Segment Start: Material for this task

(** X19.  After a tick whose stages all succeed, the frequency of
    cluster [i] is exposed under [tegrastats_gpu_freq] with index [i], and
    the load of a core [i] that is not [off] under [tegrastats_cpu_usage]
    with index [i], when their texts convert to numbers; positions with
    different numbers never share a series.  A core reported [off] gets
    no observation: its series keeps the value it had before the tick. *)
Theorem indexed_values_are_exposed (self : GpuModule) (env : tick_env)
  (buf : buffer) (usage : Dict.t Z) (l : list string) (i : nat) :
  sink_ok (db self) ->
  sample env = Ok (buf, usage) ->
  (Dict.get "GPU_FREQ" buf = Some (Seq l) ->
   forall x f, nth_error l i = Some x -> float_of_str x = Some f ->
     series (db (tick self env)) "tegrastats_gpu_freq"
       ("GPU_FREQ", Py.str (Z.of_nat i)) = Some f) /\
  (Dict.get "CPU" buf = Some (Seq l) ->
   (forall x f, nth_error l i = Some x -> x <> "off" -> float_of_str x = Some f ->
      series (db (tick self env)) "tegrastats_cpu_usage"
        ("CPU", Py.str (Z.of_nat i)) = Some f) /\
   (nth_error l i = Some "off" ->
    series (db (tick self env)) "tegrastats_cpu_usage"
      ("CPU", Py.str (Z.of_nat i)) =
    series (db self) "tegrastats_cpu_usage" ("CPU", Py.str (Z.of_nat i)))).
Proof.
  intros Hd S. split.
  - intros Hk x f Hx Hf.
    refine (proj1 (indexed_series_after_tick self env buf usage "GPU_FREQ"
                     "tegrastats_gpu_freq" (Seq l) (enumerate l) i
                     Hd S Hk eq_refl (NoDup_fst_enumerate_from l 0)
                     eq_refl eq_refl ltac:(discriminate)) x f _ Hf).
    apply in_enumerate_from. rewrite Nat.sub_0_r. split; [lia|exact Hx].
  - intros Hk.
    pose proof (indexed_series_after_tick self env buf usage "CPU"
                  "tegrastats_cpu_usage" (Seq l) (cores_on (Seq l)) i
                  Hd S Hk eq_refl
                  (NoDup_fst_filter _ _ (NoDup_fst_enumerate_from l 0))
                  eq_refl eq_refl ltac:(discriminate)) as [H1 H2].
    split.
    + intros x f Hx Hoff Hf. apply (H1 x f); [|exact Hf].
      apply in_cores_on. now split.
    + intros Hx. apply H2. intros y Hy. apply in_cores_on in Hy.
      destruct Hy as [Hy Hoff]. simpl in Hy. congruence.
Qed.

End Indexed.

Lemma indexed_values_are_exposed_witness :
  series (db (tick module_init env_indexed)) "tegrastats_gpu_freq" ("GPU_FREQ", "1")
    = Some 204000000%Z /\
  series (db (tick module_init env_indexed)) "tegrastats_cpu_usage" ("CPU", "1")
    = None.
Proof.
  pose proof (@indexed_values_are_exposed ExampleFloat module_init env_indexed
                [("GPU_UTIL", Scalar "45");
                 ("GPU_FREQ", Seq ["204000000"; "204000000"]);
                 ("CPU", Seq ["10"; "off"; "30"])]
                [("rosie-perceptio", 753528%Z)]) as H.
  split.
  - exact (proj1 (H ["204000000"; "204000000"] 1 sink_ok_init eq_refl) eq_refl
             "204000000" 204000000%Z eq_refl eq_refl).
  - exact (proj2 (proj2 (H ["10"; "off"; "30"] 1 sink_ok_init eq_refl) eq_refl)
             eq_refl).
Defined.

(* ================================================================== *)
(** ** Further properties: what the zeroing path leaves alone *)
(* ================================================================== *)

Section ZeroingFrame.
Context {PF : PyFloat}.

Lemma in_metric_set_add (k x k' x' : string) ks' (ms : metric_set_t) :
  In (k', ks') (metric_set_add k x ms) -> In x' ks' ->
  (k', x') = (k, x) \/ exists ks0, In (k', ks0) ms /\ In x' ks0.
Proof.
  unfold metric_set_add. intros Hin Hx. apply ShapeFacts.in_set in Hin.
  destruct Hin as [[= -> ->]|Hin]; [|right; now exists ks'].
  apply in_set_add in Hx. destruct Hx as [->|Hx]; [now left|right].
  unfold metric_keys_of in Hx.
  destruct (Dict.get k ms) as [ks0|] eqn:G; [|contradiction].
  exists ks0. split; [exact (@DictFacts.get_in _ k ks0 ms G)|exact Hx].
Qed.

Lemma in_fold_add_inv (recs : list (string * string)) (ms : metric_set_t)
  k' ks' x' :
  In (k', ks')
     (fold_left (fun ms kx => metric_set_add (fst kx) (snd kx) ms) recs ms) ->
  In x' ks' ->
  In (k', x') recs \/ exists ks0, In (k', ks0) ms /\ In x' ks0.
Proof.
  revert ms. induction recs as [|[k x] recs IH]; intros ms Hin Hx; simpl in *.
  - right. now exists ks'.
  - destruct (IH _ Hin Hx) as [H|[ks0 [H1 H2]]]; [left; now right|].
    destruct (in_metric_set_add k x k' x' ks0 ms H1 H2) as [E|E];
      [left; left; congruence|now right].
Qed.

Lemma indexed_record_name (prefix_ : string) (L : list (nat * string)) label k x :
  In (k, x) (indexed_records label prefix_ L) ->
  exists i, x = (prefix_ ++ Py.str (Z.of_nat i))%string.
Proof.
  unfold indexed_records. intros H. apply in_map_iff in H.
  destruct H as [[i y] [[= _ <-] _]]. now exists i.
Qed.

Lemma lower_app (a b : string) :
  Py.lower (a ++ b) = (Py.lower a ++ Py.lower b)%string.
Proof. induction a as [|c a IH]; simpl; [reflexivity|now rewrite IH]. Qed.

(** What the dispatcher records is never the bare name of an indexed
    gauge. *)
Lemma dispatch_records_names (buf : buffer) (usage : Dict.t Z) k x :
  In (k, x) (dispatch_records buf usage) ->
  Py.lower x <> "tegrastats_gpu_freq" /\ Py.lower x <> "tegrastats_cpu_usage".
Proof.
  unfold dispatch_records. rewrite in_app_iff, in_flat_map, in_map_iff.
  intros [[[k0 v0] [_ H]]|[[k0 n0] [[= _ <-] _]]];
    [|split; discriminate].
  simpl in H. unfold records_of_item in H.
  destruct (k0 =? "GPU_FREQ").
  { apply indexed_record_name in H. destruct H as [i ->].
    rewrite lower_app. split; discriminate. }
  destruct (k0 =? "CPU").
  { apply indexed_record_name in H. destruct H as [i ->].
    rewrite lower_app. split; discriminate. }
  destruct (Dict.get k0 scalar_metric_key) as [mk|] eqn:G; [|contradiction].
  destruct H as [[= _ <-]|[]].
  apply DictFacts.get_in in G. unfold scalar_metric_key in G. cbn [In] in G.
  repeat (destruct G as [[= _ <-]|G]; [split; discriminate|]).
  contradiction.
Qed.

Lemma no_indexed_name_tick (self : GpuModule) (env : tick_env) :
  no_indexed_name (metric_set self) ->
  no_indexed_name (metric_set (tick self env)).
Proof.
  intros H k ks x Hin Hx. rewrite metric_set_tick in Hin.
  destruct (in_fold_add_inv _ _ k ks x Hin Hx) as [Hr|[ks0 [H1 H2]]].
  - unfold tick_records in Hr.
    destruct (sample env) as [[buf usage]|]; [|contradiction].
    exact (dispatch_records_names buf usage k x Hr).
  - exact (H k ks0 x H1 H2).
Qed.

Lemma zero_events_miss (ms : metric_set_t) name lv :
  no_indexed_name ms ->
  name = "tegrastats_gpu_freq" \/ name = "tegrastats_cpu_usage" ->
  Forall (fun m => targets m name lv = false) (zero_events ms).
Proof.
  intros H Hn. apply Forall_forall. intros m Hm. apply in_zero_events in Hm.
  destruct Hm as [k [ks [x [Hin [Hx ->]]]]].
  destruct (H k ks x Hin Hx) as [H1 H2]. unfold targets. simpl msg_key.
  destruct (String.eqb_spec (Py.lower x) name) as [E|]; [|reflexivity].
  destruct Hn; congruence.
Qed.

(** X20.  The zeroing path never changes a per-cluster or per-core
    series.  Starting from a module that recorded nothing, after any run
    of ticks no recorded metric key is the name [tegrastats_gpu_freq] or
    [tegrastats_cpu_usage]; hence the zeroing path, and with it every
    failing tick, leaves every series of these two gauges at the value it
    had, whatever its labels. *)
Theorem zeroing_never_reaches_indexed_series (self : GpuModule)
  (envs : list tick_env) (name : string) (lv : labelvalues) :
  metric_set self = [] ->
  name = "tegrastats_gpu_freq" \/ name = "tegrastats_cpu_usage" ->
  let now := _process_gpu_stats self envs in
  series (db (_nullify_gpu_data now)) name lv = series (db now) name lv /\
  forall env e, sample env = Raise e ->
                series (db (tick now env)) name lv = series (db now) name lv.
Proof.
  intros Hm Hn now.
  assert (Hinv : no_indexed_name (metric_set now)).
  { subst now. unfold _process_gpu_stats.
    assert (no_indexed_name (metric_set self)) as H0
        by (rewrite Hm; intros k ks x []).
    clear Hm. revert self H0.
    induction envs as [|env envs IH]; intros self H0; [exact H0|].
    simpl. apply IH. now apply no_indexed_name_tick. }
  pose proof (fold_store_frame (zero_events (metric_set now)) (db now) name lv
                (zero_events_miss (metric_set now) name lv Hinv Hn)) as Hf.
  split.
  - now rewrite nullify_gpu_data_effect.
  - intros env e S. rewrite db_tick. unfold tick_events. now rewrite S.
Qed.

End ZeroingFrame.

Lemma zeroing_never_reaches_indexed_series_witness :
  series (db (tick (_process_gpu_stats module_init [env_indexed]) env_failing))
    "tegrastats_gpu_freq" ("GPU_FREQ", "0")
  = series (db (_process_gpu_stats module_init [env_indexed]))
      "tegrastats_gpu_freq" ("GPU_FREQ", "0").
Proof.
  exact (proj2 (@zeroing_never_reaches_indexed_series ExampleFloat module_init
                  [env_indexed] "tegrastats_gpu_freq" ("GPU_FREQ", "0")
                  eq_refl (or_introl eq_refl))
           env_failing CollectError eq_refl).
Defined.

Segment End: Material for this task

- Exercise brief
Please output exactly the lines from the one containing "(zero_events_miss (metric_set now)" through the end of the records, both included.

- Answer to this task
                (zero_events_miss (metric_set now) name lv Hinv Hn)) as Hf.
  split.
  - now rewrite nullify_gpu_data_effect.
  - intros env e S. rewrite db_tick. unfold tick_events. now rewrite S.
Qed.

End ZeroingFrame.

Lemma zeroing_never_reaches_indexed_series_witness :
  series (db (tick (_process_gpu_stats module_init [env_indexed]) env_failing))
    "tegrastats_gpu_freq" ("GPU_FREQ", "0")
  = series (db (_process_gpu_stats module_init [env_indexed]))
      "tegrastats_gpu_freq" ("GPU_FREQ", "0").
Proof.
  exact (proj2 (@zeroing_never_reaches_indexed_series ExampleFloat module_init
                  [env_indexed] "tegrastats_gpu_freq" ("GPU_FREQ", "0")
                  eq_refl (or_introl eq_refl))
           env_failing CollectError eq_refl).
Defined.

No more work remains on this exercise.